(Saved entries)
Content starts

(** X13. A lifetime of 60 seconds or less is never served from the cache:
    the record is saved already expired, so as long as the clock does not go
    back the next [get_access_token] makes a new exchange with the refresh
    token just saved. *)
Theorem short_lifetime_is_refreshed_again (w : world) (refresh_token : json)
    (td : list (string * json)) (n : Z) (access : json) :
  let sent := EvPost BQE_TOKEN_URL (refresh_payload E refresh_token) in
  let r := requests_post E (trace w) BQE_TOKEN_URL (refresh_payload E refresh_token) in
  let now := clock E (trace w ++ [sent]) in
  let kept := match assoc "refresh_token" td with Some new => new | None => refresh_token end in
  let record :=
    JDict [("access_token", access); ("refresh_token", kept);
           ("expires_at", JStr (isoformat (now + (n - 60) * 1000000)))] in
  let w1 := {| token_file := Stored record; trace := trace w ++ [sent; EvNow; EvSave record] |} in
  status_code r = 200 ->
  body r = Some (JDict td) ->
  assoc "expires_in" td = Some (JInt n) ->
  assoc "access_token" td = Some access ->
  DT_MIN <= now <= DT_MAX ->
  DT_MIN <= now + (n - 60) * 1000000 <= DT_MAX ->
  n <= 60 ->
  now <= clock E (trace w1) ->
  truthy kept = true ->
  fromisoformat (isoformat (now + (n - 60) * 1000000)) = Some (Aware (now + (n - 60) * 1000000)) ->
  bind (refresh_access_token E refresh_token) (fun _ => get_access_token E) w =
    refresh_access_token E kept
      {| token_file := Stored record; trace := trace w1 ++ [EvNow] |}.
Proof.
  intros sent r now kept record w1 Hst Hbody Hexp Hacc Hnow Hsum Hshort Hmono Hkept Hround.
  unfold bind at 1.
  rewrite (refresh_run E w refresh_token td n access Hst Hbody Hexp Hacc Hnow Hsum).
  fold sent now kept record w1.
  unfold get_access_token, bind, load_token_file. subst w1. cbn [token_file trace].
  subst record. cbn [truthy]. unfold try_cached.
  change (assoc "expires_at" _) with (Some (JStr (isoformat (now + (n - 60) * 1000000)))).
  cbv iota. rewrite Hround.
  unfold bind, now_utc, ret. cbn [trace log token_file] in *.
  change (assoc "access_token" _) with (Some access).
  assert (Hpast : (clock E (trace w ++ [sent; EvNow;
                      EvSave (JDict [("access_token", access); ("refresh_token", kept);
                        ("expires_at", JStr (isoformat (now + (n - 60) * 1000000)))])])
                   <? now + (n - 60) * 1000000) = false)
    by (apply Z.ltb_ge; lia).
  rewrite Hpast.
  unfold lift, choose_refresh_token, raise, py_in, subscript, dindex. cbn [truthy].
  change (assoc "refresh_token" _) with (Some kept). cbn [obind].
  rewrite Hkept. rewrite <- !app_assoc. reflexivity.
Qed.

Content ends

Exercise description ::
Where the line with "token just saved. *)" ends, your copy should end too; please return exactly the lines from the first line of the data through it.

Your response ::
(** X13. A lifetime of 60 seconds or less is never served from the cache:
    the record is saved already expired, so as long as the clock does not go
    back the next [get_access_token] makes a new exchange with the refresh
    token just saved. *)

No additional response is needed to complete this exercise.